Wood frames SpaceX’s opportunity in expansive terms. ‘Through Starship, Starlink and the acquisition of xAI, we believe SpaceX is building vertically integrated AI infrastructure for a much larger space economy,’ she told CNBC. She added: ‘For long-term shareholders, an IPO would provide broader access to a company that we believe remains early in its value creation.’
Fidelity, Pension Funds and the Scarcity Premium
No traditional asset manager may have accumulated a more consequential position than Fidelity Investments. Former portfolio manager Gavin Baker began buying SpaceX shares in 2015 when the company was valued at around $10 billion. By 31 March, SpaceX represented 4.7% of the $177 billion Fidelity Contrafund (FCNTX), one of the world’s largest actively managed mutual funds, which carries a net expense ratio of 0.74% as of 28 February 2026. The company also made up 3.3% of the $103 billion Fidelity Blue Chip Growth Fund and 2.6% of the nearly $99 billion Fidelity Growth Company Fund. Fidelity declined to comment.

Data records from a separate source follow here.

(* ===== verification/Concurrent.v ===== *)
(** * Requests in any interleaving

    [net/http] runs every request in its own goroutine; what they share is the
    store, the audit log and the generator, each behind a mutex.  A handler that
    makes one store call is one step; key issue and enrollment are three, so any
    other request may come between the check of a device and its serial, between a
    voucher's redemption and the enrollment, and between either call and its audit line
    and answer.  The fields of a record from the store may be other ones at each reading
    ([w_seen]).  The theorems hold of every such interleaving, of every backend with
    [StoreLaws]. *)

From S2P Require Import Prelude Bytes Epoch Sha256 Xoroshiro Primitives Encoding Json KaTypes KaResp Store History Http Clock Auth Update Server.

Local Open Scope Z_scope.

#[export] Instance endpoint_eq_dec : EqDecision endpoint.
Proof. solve_decision. Defined.

(** What a request leaves to do after a step: the call of [MarkIssued] or [Enroll], or,
    with what the call returned, the audit line and the answer. *)
Inductive task :=
| TIssue (g : grant)
| TIssued (g : grant) (serial : Z)
| TEnroll (n : enrollment)
| TEnrolled (n : enrollment) (x : result DeviceRecord).

(** A request is started, or one of those waiting goes on. *)
Inductive move :=
| MStart (w : world) (r : request)
| MNext (i : nat).

Record serving (S : Type) := mkServing {
  server : Server S;
  waiting : list (world * request * task);
}.
Arguments mkServing {S} _ _.
Arguments server {S} _.
Arguments waiting {S} _.

Section Serving.
Context {S : Type} `{StoreOps S} `{Primitives}.
Context (net_http : request → response) (unicode : string → string) (cfg : Config).
Implicit Types (st : Server S) (w : world) (r : request).

Definition start (w : world) (r : request) (st : Server S) : (response + task) * Server S :=
  match mux patterns r with
  | Some Issue => let '(x, st) := issue_begin w.(w_seen) cfg w r st in (sum_map id TIssue x, st)
  | Some EnrollEP => let '(x, st) := enroll_begin cfg w r st in (sum_map id TEnroll x, st)
  | Some Status => let '(resp, st) := handleStatus w.(w_seen) cfg w r st in (inl resp, st)
  | _ => let '(resp, st) := Handler net_http unicode cfg w r st in (inl resp, st)
  end.
Definition resume (w : world) (r : request) (t : task) (st : Server S) : (response + task) * Server S :=
  match t with
  | TIssue g => let '(x, st) := issue_mark w g st in (sum_map id (TIssued g) x, st)
  | TIssued g serial => let '(resp, st) := issue_answer w r g serial st in (inl resp, st)
  | TEnroll n => let '(x, st) := enroll_store n st in (inr (TEnrolled n x), st)
  | TEnrolled n x => let '(resp, st) := enroll_answer w.(w_seen) w r n x st in (inl resp, st)
  end.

The source of these returns is partly structural. Greg Martin, co-founder and managing director of Rainmaker Securities, describes SpaceX’s cap table as unusually restricted: ‘Once they took the chance on Elon, the long-term cap table position turned out to be very scarce because the cap table is managed very tightly.’ Investors who secured positions early were repeatedly offered participation in later rounds unavailable to most institutions. ‘Their early bet on Elon not only paid off for their initial investment, but enabled them to deploy a lot more capital when the business became more and more of an obvious success,’ Martin said.
Venture firm Founders Fund began backing SpaceX in 2008. Hedge funds Coatue Management and D1 Capital Partners gained exposure through later private rounds. At the Global Alts conference in New York, Coatue founder Philippe Laffont offered his own account of the firm’s edge: ‘Our success is almost by thinking all the things that other people do that don’t make sense, and just, hopefully, by doing those, it’s like 75% of the work.’
Pension funds and university endowments round out the list of winners. Ontario Teachers’ Pension Plan invested more than $200 million in SpaceX in 2019 through a technology-focused investment vehicle, describing it at the time as ‘a compelling investment opportunity’ given its ‘proven track record of technology disruption in the launch space and significant future growth potential in the satellite broadband market.’ Washington University in St. Louis invested roughly $50 million in SpaceX nearly a decade ago; that holding now accounts for more than 10% of the university’s approximately $17 billion endowment, according to Bloomberg News.
The question for those investors now is a practical one: whether a Nasdaq debut at a $1.75 trillion valuation represents an exit, a hold, or an opportunity to attract a new wave of retail capital into a story still, by Wood’s reckoning, in its early chapters. The June 2026 window is the first real test of that thesis.